Precalculus (6th Edition) Blitzer

Published by Pearson
ISBN 10: 0-13446-914-3
ISBN 13: 978-0-13446-914-0

Chapter 1 - Review Exercises - Page 304: 126

Answer

The center and radius of a circle from its equation ${{x}^{2}}+{{y}^{2}}-4x+2y-4=0$ is $\left( 2,-1 \right)$ and 3 respectively.
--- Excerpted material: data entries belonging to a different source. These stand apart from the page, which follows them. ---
Lemma keeps_switch item data : is_u32 data -> keeps (switch_item filter item data).
Proof.
  intros Hd. unfold switch_item.
  repeat match goal with |- keeps (if ?b then _ else _) => destruct b end;
    try first [ apply keeps_push | apply keeps_pop | apply keeps_usage_page
              | apply keeps_report_id | apply keeps_usage | apply keeps_collection
              | apply keeps_end_collection | apply keeps_ret
              | apply keeps_get; intros; apply keeps_main_items ].
  all: try (apply keeps_set_attributes; intros a (Hb & Hu & [Ht He] & [Hl1 Hl2] & [Hp1 Hp2]);
            unfold attributes_ok, minmax_ok; cbn; auto 12 with cint; fail).
  - apply keeps_set_state. intros t (Ha & _ & Hi). unfold state_ok. cbn. auto with cint.
  - apply (keeps_minmax (fun mm => MinMax data (Maximum mm))). by intros mm [].
  - apply (keeps_minmax (fun mm => MinMax (Minimum mm) data)). by intros mm [].
Qed.

Lemma keeps_process item data : is_u32 data -> keeps (process_item filter item data).
Proof.
  intros Hd. apply keeps_bind; [by apply keeps_switch|intros _]. unfold reset_locals.
  destruct (_ =? _); [|apply keeps_ret]. intros p [m Hp]. wps. exists m.
  destruct Hp. constructor; try done; by repeat constructor.
Qed.

Lemma default_replicate {A} (x : A) n i : default x (replicate n x !! i) = x.
Proof.
  destruct (replicate n x !! i) eqn:E; [|done]. by apply lookup_replicate in E as [-> _].
Qed.

Lemma initial_ok : parser_ok 0 initial_parser.
Proof.
  constructor; try done.
  - cbn. unfold HID_STATETABLE_STACK_DEPTH. lia.
  - intros i Hi. cbn in Hi. assert (i = 0)%nat as -> by lia. exact zero_state_ok.
  - exact stale_length.
  - cbn. lia.
  - constructor; try done.
    + assert (forall i, path_at i (ParserData initial_parser) = zero_path) as Hz
        by (intros; apply default_replicate).
      refine (conj eq_refl (conj _ (conj (f_equal _ (Hz 0%nat)) (conj _ (conj _ _))))).
      * unfold HID_MAX_COLLECTIONS. lia.
      * intros i Hi. lia.
      * intros i _. by rewrite Hz.
      * intros i. rewrite Hz. by repeat split.
    + apply Forall_replicate. split; [by split|]. split; [done|]. repeat constructor; done.
Qed.

Lemma is_u_shiftl w n b : 0 <= n -> 0 <= w -> is_u w b -> is_u (w + n) (b .<< n).
Proof.
  intros Hn Hw [H0 H1]. unfold is_u. rewrite Z.shiftl_mul_pow2, Z.pow_add_r by done.
  assert (0 < 2 ^ n) by (apply Z.pow_pos_nonneg; lia). nia.
Qed.

Lemma item_data_u32 Report pos item :
  (forall i, is_u8 (Report i)) -> is_u32 (fst (item_data Report pos item)).
Proof.
  intros HR. unfold item_data.
  assert (forall i, is_u32 (Report i)) as H0 by (intros; apply (is_u_mono 8); [lia|done]).
  assert (forall i, is_u32 (Report i .<< 8)) as H1
    by (intros; apply (is_u_mono (8 + 8)); [lia|by apply is_u_shiftl]).
  assert (forall i, is_u32 (Report i .<< 16)) as H2
    by (intros; apply (is_u_mono (8 + 16)); [lia|by apply is_u_shiftl]).
  assert (forall i, is_u32 (Report i .<< 24)) as H3
    by (intros; apply (is_u_shiftl 8 24); [lia|lia|done]).
  repeat match goal with |- context [if ?b then _ else _] => destruct b end; cbn [fst];
    repeat (apply is_u_lor; [done| |]); auto. by split.
Qed.

Lemma parse_items_ok fuel Report pos size p code p' :
  (forall i, is_u8 (Report i)) -> any_ok p ->
  parse_items filter fuel Report pos size p = Some (code, p') -> any_ok p'.
Proof.
  intros HR. revert pos size p. induction fuel as [|fuel IH]; intros pos size p Hp; [done|].
  cbn [parse_items]. destruct (negb (truth size)); [by intros [= <- <-]|].
  pose proof (item_data_u32 Report (pos + 1) (Report pos) HR) as Hd.
  destruct (item_data _ _ _) as [data len]. cbn [fst] in Hd.
  pose proof (keeps_process (Report pos) data Hd p Hp) as Hk. unfold wp in Hk.
  destruct (process_item _ _ _ _); [by apply IH|by intros [= <- <-]].
Qed.

End Typed.

(** ** Witness *)

(** Indeterminate values, all of them distinct from zero. *)
Definition noise : Indeterminate := {|
  stale_state _ := StateTable_ (Attrs 999 (Usage_ 999 999) (Unit_ 9 9) (MinMax 9 9) (MinMax 9 9)) 9 9;
  stale_usages := replicate 8 0xBEEF;
  past_usages _ := 0xDEAD;
  stale_value _ := (0xCAFE, 0xF00D);
  stale_length := eq_refl |}.

(** The bytes of a descriptor, and what lies behind them. *)
Definition in_memory (bs : list Z) (i : Z) : Z := default 0xAA (bs !! Z.to_nat i).

Lemma in_memory_u8 bs i : Forall is_u8 bs -> is_u8 (in_memory bs i).
Proof.
  intros H. unfold in_memory. destruct (bs !! Z.to_nat i) eqn:E; [|by split].
  simpl. by eapply Forall_lookup_1.
Qed.
(* ===== verification/HidVerdict.v ===== *)
(** * HidVerdict: the return code of the HID report parser

    An abstract machine that only counts (saved states, open and nested collections, usages,
    report IDs, stored items) gives the verdict on a descriptor.  The parser of HidParser.v
    implements it: on every descriptor made of item macros other than [PUSH] it ends, within one
    pass per item, and returns the machine's verdict, and what it has filled is well typed. *)
From S2P Require Import Prelude HidParser HidTypes HidDescriptor.
Import Hid.

(** ** The abstract machine *)

Record counts := Counts {
  c_states : list Z;     (** report counts of the saved states, the current one first *)
  c_depth : nat;         (** open collections *)
  c_nested : nat;        (** collections opened inside another one so far *)
  c_usages : Z;          (** usages since the last main item *)
  c_ids : list Z;        (** report IDs seen *)
  c_stored : Z }.        (** report items stored *)

Definition initial_counts : counts := Counts [0] 0 0 0 [] 0.

Definition is_main (tag : Z) : bool := tag .& HID_RI_TYPE_MASK =? HID_RI_TYPE_MAIN.
Definition is_field (tag : Z) : bool :=
  (tag =? HID_RI_INPUT) || (tag =? HID_RI_OUTPUT) || (tag =? HID_RI_FEATURE).

Section Verdict.

(** The filter as far as the verdict needs it: a decision by type and flags. *)
Context (accept : Z -> Z -> bool).

(** Store [n] items, or find that there is no room for one of them.  An item that is not kept
    needs a free entry too. *)
Definition store (n tag data stored : Z) : Z + Z :=
  if negb (truth (data .& HID_IOF_CONSTANT)) && accept (item_type tag) (u16 data) then
    if stored + n <=? HID_MAX_REPORTITEMS then inr (stored + n)
    else inl HID_PARSE_InsufficientReportItems
  else
    if (0 <? n) && (stored =? HID_MAX_REPORTITEMS) then inl HID_PARSE_InsufficientReportItems
    else inr stored.

Definition count_switch (tag data : Z) (c : counts) : Z + counts :=
  let '(Counts states depth nested usages ids stored) := c in
  if tag =? HID_RI_PUSH then
    if (length states =? HID_STATETABLE_STACK_DEPTH)%nat then inl HID_PARSE_HIDStackOverflow
    else inl stack_overwritten
  else if tag =? HID_RI_POP then
    if (length states =? 1)%nat then inl HID_PARSE_HIDStackUnderflow
    else inr (Counts (tail states) depth nested usages ids stored)
  else if tag =? HID_RI_REPORT_COUNT then
    inr (Counts (u8 data :: tail states) depth nested usages ids stored)
  else if tag =? HID_RI_REPORT_ID then
    if bool_decide (u8 data ∈ ids) then inr c
    else if (length ids =? Z.to_nat HID_MAX_REPORT_IDS)%nat
    then inl HID_PARSE_InsufficientReportIDItems
    else inr (Counts states depth nested usages (ids ++ [u8 data]) stored)
  else if tag =? HID_RI_USAGE then
    if usages =? HID_USAGE_STACK_DEPTH then inl HID_PARSE_UsageListOverflow
    else inr (Counts states depth nested (usages + 1) ids stored)
  else if tag =? HID_RI_COLLECTION then
    if (depth =? 0)%nat then inr (Counts states 1 nested usages ids stored)
    else if (nested =? HID_MAX_COLLECTIONS - 1)%nat
    then inl HID_PARSE_InsufficientCollectionPaths
    else inr (Counts states (S depth) (S nested) usages ids stored)
  else if tag =? HID_RI_END_COLLECTION then
    if (depth =? 0)%nat then inl HID_PARSE_UnexpectedEndCollection
    else inr (Counts states (depth - 1) nested usages ids stored)
  else if is_field tag then
    match store (hd 0 states) tag data stored with
    | inl code => inl code
    | inr stored' => inr (Counts states depth nested usages ids stored')
    end
  else inr c.

Definition end_item (tag : Z) (c : counts) : counts :=
  if is_main tag
  then Counts (c_states c) (c_depth c) (c_nested c) 0 (c_ids c) (c_stored c) else c.

Fixpoint verdict (es : list entry) (c : counts) : Z :=
  match es with
  | [] => if truth (c_stored c) then HID_PARSE_Successful else HID_PARSE_NoUnfilteredReportItems
  | e :: es' =>
      match count_switch (e_tag e) (payload e) c with
      | inl code => code
      | inr c' => verdict es' (end_item (e_tag e) c')
      end
  end.

End Verdict.

(** ** The simulation relation *)

(** [n] collections are open when the innermost one is [path]. *)
Inductive chain (d : HID_ReportInfo_t) : option nat -> nat -> Prop :=
| chain_root : chain d None 0
| chain_in i n : chain d (Parent (path_at i d)) n -> chain d (Some i) (S n).

(** [n] collections have a parent, the ones after the root. *)
Definition nested_is (n : nat) (d : HID_ReportInfo_t) : Prop :=
  forall i, (1 <= i)%nat -> is_Some (Parent (path_at i d)) <-> (i <= n)%nat.

(** The counters apart from the usages, which a main item uses up before they are cleared. *)
Record counted (c : counts) (p : parser) : Prop := Counted {
  cn_states_len : length (c_states c) = S (CurrStateTable p);
  cn_states : forall i, (i <= CurrStateTable p)%nat ->
    c_states c !! (CurrStateTable p - i)%nat = Some (ReportCount (state_at i p));
  cn_depth : chain (ParserData p) (CurrCollectionPath p) (c_depth c);
  cn_nested : nested_is (c_nested c) (ParserData p);
  cn_ids : if UsingReportIDs (ParserData p)
    then c_ids c = Size_ReportID <$>
           take (Z.to_nat (TotalDeviceReports (ParserData p))) (ReportIDSizes (ParserData p))
    else c_ids c = [] /\ TotalDeviceReports (ParserData p) = 1;
  cn_stored : c_stored c = TotalReportItems (ParserData p) }.

Definition usages_counted (c : counts) (p : parser) : Prop := c_usages c = UsageListSize p.

Lemma nested_paths m n d : paths_ok m d -> nested_is n d -> n = m.
Proof.
  intros (_ & _ & _ & Hin & Hout & _) Hn. apply Nat.le_antisymm.
  - destruct n as [|n]; [lia|]. destruct (decide (S n <= m)%nat) as [|Hlt]; [done|].
    assert (is_Some (Parent (path_at (S n) d))) as [j Hj] by (apply Hn; lia).
    rewrite Hout in Hj by lia. done.
  - destruct m as [|m]; [lia|]. apply Hn; [lia|].
    destruct (Hin (S m)) as (j & Hj & _); [lia|]. by exists j.
Qed.

Lemma nested_ext n d d' :
  nested_is n d -> (forall i, Parent (path_at i d') = Parent (path_at i d)) -> nested_is n d'.
Proof. intros Hn He i Hi. rewrite He. by apply Hn. Qed.

Lemma chain_ext d d' path n :
  chain d path n -> (forall i, Parent (path_at i d') = Parent (path_at i d)) -> chain d' path n.
Proof.
  intros H He. induction H as [|i n H IH]; constructor. by rewrite He.
Qed.

(** A chain stays inside the collections in use, so opening another one does not affect it. *)
Lemma chain_new m d d' path n :
  paths_ok m d -> chain d path n -> (forall c, path = Some c -> (c <= m)%nat) ->
  (forall i, (i <= m)%nat -> Parent (path_at i d') = Parent (path_at i d)) -> chain d' path n.
Proof.
  intros (_ & _ & H0 & Hin & _) H Hle He. induction H as [|i n H IH]; constructor.
  assert (i <= m)%nat as Hi by by apply Hle. rewrite He by done. apply IH.
  intros c Hc. destruct i as [|i]; [congruence|].
  destruct (Hin (S i)) as (j & Hj & Hlt); [lia|]. rewrite Hc in Hj. injection Hj as ->. lia.
Qed.

Lemma chain_none d n : chain d None n -> n = 0%nat.
Proof. by inversion 1. Qed.

Lemma chain_some d i n :
  chain d (Some i) n -> exists k, n = S k /\ chain d (Parent (path_at i d)) k.
Proof. inversion 1; subst. eauto. Qed.

(** ** The cases of the switch *)

Lemma same_but_intro p p' :
  StateTable p' = StateTable p -> CurrStateTable p' = CurrStateTable p ->
  CurrCollectionPath p' = CurrCollectionPath p -> CurrReportIDInfo p' = CurrReportIDInfo p ->
  ParserData p' = ParserData p -> same_but_usages p p'.
Proof.
  intros. exists (UsageList p'), (UsageListSize p'), (UsageMinMax p').
  destruct p, p'; simpl in *; by subst.
Qed.

(** [next_usage] only changes the usage list and range. *)
Lemma next_usage_frame `{J : Indeterminate} u p :
  wp (next_usage u) (fun _ p' => same_but_usages p p') (fun _ _ => False) p.
Proof.
  unfold next_usage. wps. destruct (truth _); [|destruct (_ <=? _)]; wps;
    by apply same_but_intro.
Qed.

(** A report item as one pass of the loop makes it, with the usage [u]. *)
Definition new_item `{J : Indeterminate} (tag data u off : Z) (p : parser) : HID_ReportItem_t :=
  ReportItem off (item_type tag) (u16 data) (ReportID (curr_state p)) (CurrCollectionPath p)
    (set_Attr_Usage (Usage_ (Page (Attr_Usage (curr_attributes p))) u) (curr_attributes p))
    (fst (stale_value p)) (snd (stale_value p)).

(** The item is written behind the stored ones, and counted when [b] holds. *)
Definition keep_item (b : bool) (it : HID_ReportItem_t) (d : HID_ReportInfo_t) :
    HID_ReportInfo_t :=
  let d2 := set_ReportItems (<[Z.to_nat (TotalReportItems d) := it]> (ReportItems d)) d in
  if b then set_TotalReportItems (u8 (TotalReportItems d + 1)) d2 else d2.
The domain of the graph of the circle is $\left[ -1,5 \right]$, and the range of the graph of the circle is $\left[ -4,2 \right]$.

Work Step by Step

It is known that he standard equation of a circle that has radius $r$ and center $\left( h,k \right)$ is given by: ${{\left( x-h \right)}^{2}}+{{\left( y-k \right)}^{2}}={{r}^{2}}$ (I) Rewrite the equation in the form of the standard equation of a circle as shown below: Rearrange the given equation and factorize: $\begin{align} & {{x}^{2}}-4x+{{y}^{2}}+2y-4=0 \\ & {{x}^{2}}-4x+-2+{{y}^{2}}+2y-2=0 \\ & {{x}^{2}}-4x+4+{{y}^{2}}+2y+1-4-1-4=0 \end{align}$ Use the identity ${{a}^{2}}-2ab+{{b}^{2}}={{\left( a-b \right)}^{2}}$ to factorize the equation: $\begin{align} & {{x}^{2}}-4x+4+{{y}^{2}}+2y+1=4+1+4 \\ & {{\left( x-2 \right)}^{2}}+{{\left( y+1 \right)}^{2}}=9 \end{align}$ ${{\left( x-2 \right)}^{2}}+{{\left( y-\left( -1 \right) \right)}^{2}}={{3}^{2}}$ (II) Compare equations (I) and (II) to find the value of h, k and r: Here, $h=2,k=-1,r=3$ So, the center of the circle will be $\left( h,k \right)=\left( 2,-1 \right)$ and its radius will be $r=3$. It can be seen from the graph that the $x$ values can take values from –1 to 5 and $y$ values are also within the range –4 to 2. Hence, the domain and range of this circle are $\left[ -1,5 \right]\text{ and }\left[ -4,2 \right]$, respectively. Hence, the coordinate for the center of the circle is $\left( 2,-1 \right)$ and its radius is 3. The domain is $\left[ -1,5 \right]$ and the range is $\left[ -4,2 \right]$.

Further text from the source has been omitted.